:: Exercise description ::
Below is a listing; restate from it, character for character, the lines beginning at the line holding "if round =? 0 then (Z.lor" and ending at the line holding "else if round =? 2 then (Z.lxor", both included.
===============
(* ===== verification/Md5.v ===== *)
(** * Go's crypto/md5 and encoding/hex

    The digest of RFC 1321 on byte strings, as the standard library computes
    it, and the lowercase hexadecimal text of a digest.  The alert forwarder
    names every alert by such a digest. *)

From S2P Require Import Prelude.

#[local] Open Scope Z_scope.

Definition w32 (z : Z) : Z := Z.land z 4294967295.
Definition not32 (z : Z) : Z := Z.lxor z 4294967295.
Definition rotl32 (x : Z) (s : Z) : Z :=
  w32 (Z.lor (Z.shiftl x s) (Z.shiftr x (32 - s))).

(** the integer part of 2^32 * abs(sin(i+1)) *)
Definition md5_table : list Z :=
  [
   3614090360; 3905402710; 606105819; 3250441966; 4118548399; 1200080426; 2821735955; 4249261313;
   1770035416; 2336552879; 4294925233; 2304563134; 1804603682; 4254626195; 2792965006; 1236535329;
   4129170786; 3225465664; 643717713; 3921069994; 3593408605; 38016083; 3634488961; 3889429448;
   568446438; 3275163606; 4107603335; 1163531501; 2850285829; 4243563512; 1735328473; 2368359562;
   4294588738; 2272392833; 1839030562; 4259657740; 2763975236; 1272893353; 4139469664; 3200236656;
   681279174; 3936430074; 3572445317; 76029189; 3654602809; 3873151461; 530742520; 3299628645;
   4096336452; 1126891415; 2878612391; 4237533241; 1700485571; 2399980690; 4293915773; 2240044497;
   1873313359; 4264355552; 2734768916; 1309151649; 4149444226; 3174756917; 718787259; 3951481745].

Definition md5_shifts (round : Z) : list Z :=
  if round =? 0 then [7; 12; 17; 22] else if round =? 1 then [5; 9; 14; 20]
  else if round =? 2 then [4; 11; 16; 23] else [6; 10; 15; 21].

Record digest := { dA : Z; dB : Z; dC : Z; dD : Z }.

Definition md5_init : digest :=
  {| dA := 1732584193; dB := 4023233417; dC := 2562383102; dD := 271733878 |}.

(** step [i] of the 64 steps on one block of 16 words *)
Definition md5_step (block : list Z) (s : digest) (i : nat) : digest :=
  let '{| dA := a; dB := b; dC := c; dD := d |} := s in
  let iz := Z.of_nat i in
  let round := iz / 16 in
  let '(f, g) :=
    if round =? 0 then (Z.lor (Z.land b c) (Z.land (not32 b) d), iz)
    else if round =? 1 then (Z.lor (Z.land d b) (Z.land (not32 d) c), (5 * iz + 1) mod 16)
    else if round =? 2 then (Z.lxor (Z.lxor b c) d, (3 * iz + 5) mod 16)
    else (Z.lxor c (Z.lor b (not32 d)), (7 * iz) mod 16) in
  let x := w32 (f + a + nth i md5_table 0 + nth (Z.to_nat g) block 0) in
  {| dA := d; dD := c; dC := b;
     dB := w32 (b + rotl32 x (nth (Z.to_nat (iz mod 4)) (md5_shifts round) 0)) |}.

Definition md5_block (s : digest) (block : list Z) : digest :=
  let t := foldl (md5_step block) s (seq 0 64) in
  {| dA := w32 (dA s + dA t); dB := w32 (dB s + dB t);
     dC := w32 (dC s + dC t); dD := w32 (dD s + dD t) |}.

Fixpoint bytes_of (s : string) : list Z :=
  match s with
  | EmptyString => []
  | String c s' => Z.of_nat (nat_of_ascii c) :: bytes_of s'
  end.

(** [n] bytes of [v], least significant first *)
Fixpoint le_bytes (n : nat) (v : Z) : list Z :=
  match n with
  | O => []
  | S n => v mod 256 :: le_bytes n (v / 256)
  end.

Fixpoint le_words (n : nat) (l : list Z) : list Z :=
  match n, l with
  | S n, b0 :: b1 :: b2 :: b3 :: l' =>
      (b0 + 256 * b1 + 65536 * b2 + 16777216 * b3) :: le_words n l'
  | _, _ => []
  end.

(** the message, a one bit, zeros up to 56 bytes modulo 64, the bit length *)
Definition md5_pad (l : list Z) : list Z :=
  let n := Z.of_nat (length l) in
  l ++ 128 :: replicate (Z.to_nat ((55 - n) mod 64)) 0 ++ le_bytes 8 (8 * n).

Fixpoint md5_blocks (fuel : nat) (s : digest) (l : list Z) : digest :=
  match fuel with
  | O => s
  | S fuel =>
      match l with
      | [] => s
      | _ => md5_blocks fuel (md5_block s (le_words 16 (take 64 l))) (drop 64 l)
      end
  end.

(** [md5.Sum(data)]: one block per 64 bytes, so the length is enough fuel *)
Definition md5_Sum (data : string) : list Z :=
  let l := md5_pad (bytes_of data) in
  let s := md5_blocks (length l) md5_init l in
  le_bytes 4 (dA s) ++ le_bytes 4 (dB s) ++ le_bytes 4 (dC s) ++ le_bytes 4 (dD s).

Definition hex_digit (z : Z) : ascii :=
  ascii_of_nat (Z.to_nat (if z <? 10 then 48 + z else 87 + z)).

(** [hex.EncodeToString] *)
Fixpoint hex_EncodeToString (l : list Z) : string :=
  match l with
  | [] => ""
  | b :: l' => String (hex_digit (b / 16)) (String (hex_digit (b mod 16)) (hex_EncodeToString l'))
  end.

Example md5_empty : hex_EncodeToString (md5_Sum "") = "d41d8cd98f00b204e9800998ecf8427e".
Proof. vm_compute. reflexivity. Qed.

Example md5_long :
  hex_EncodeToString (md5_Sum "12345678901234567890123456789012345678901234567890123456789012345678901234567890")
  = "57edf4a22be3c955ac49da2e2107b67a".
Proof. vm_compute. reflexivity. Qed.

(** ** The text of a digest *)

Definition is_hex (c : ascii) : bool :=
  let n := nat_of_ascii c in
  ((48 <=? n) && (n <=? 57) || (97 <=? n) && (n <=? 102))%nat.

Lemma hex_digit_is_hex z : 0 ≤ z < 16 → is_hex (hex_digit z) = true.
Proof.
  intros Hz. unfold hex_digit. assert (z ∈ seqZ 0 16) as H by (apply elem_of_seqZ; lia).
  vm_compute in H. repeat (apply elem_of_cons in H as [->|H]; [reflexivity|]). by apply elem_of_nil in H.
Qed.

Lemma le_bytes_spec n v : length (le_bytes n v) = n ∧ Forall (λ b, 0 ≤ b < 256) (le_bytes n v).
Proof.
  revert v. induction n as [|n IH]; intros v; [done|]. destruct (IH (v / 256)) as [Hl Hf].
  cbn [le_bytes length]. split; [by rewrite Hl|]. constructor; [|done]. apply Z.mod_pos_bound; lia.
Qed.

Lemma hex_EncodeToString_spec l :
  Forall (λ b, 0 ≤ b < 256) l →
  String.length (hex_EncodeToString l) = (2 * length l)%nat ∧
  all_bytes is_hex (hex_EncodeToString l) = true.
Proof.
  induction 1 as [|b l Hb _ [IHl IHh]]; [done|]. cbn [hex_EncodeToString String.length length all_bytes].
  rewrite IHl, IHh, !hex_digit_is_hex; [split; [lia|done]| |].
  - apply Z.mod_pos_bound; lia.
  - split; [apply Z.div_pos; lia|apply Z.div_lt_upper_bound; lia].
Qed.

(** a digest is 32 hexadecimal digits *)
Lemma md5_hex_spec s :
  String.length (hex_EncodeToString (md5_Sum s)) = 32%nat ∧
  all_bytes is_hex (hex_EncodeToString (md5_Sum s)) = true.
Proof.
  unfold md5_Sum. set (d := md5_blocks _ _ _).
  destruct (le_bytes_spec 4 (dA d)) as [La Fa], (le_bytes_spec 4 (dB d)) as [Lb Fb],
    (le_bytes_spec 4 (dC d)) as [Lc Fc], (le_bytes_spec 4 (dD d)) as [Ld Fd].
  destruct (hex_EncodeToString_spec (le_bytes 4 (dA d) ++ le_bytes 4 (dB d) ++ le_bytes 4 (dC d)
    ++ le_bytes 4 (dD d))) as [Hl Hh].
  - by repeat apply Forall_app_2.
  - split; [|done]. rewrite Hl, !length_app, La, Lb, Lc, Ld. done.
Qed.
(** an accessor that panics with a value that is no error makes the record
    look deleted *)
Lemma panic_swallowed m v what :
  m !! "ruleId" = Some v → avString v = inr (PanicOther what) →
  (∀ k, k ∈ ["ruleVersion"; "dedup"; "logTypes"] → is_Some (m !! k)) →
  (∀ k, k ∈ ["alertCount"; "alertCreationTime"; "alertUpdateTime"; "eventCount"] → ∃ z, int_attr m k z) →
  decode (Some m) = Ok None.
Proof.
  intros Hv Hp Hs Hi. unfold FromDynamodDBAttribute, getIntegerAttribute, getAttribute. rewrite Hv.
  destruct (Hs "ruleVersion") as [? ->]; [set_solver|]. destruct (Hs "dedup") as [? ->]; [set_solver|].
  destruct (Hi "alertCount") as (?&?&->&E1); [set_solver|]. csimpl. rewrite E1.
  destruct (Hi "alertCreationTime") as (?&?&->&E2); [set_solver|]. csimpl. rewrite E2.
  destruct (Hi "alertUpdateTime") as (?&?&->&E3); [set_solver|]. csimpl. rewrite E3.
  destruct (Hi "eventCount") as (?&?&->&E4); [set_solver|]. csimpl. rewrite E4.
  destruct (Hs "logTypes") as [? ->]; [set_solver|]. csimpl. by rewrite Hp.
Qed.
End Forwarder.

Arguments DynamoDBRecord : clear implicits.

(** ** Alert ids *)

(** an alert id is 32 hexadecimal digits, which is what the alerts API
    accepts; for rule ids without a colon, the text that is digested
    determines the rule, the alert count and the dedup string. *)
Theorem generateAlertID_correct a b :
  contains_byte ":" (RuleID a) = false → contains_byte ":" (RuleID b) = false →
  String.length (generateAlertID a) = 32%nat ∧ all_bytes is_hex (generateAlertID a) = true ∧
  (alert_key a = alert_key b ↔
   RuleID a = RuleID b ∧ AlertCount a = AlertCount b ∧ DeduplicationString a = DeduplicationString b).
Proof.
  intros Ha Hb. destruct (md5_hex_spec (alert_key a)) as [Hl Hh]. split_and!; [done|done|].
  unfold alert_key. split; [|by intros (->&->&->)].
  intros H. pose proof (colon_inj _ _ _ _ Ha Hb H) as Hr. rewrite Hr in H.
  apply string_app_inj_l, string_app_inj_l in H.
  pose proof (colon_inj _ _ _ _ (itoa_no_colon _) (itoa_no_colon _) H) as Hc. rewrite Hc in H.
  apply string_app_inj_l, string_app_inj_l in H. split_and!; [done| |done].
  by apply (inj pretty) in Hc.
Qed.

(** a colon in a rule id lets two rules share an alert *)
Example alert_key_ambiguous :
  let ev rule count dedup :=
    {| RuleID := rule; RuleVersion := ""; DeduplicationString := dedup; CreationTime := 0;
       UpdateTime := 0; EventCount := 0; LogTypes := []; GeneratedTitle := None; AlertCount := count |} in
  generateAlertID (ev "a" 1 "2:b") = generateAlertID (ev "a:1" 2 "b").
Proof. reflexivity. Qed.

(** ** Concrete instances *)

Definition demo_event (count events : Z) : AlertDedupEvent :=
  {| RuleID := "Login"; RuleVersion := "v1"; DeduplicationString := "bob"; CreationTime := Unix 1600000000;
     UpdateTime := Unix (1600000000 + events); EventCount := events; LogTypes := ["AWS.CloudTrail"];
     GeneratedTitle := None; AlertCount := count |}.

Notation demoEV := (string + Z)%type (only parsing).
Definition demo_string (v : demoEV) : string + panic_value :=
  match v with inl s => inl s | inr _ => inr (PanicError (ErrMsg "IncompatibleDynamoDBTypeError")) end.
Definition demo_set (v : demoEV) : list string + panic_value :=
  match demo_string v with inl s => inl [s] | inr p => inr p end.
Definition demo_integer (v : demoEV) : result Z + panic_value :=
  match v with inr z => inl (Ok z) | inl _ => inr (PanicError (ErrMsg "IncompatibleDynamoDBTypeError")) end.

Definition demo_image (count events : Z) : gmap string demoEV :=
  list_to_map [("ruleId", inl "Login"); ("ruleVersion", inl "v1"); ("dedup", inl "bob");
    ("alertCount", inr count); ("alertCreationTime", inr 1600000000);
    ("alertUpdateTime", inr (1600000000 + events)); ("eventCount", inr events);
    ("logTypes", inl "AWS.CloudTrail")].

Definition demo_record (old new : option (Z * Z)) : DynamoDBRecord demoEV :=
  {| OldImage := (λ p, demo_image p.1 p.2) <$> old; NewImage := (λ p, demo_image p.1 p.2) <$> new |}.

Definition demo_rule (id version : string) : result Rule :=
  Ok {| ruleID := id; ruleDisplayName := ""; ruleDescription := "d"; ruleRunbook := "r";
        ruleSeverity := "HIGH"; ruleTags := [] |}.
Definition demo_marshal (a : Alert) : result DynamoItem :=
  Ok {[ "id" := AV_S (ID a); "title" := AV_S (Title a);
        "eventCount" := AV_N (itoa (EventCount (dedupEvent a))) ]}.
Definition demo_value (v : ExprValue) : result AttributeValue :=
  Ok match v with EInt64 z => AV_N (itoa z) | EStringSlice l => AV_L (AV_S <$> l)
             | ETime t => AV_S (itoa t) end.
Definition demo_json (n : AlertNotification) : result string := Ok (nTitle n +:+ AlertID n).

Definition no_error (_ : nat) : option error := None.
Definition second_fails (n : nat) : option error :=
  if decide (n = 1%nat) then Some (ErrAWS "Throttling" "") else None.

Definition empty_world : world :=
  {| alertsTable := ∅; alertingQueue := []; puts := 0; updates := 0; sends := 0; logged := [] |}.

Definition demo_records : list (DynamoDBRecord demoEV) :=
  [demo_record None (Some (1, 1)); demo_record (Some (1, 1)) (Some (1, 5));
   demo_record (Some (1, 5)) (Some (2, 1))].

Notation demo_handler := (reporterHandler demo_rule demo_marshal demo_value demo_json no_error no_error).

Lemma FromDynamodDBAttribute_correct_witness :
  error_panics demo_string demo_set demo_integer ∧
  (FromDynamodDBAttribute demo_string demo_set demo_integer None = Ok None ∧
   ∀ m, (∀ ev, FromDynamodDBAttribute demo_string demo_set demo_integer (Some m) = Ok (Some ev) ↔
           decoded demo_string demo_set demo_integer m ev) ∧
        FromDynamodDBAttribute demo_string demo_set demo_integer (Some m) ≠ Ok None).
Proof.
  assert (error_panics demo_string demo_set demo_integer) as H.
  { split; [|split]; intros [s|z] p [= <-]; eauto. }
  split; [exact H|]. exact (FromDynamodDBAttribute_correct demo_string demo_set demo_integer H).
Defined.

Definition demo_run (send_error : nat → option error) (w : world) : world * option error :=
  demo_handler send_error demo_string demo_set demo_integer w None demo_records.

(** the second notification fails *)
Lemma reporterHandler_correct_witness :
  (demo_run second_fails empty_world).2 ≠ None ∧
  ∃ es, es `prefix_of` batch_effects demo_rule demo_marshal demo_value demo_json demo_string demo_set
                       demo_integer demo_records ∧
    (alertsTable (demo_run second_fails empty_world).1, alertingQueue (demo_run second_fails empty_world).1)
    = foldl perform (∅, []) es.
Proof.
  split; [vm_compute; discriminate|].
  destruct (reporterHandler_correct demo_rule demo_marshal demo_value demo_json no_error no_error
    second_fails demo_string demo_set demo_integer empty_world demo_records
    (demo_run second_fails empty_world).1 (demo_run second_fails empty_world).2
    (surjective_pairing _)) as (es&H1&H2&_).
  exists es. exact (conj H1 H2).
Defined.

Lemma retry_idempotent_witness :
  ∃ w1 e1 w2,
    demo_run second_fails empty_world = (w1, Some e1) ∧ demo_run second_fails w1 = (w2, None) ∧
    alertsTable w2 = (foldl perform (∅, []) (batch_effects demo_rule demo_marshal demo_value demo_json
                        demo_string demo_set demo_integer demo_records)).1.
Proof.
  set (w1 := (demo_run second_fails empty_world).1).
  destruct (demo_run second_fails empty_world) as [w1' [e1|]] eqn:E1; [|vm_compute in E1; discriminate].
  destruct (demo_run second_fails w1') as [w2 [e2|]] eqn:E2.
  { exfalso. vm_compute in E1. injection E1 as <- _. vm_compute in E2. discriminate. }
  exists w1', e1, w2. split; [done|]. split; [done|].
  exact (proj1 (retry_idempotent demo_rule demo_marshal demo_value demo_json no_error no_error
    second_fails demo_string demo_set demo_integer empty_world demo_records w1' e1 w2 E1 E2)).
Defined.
===============
:: Answer section ::
    if round =? 0 then (Z.lor (Z.land b c) (Z.land (not32 b) d), iz)
    else if round =? 1 then (Z.lor (Z.land d b) (Z.land (not32 d) c), (5 * iz + 1) mod 16)
    else if round =? 2 then (Z.lxor (Z.lxor b c) d, (3 * iz + 5) mod 16)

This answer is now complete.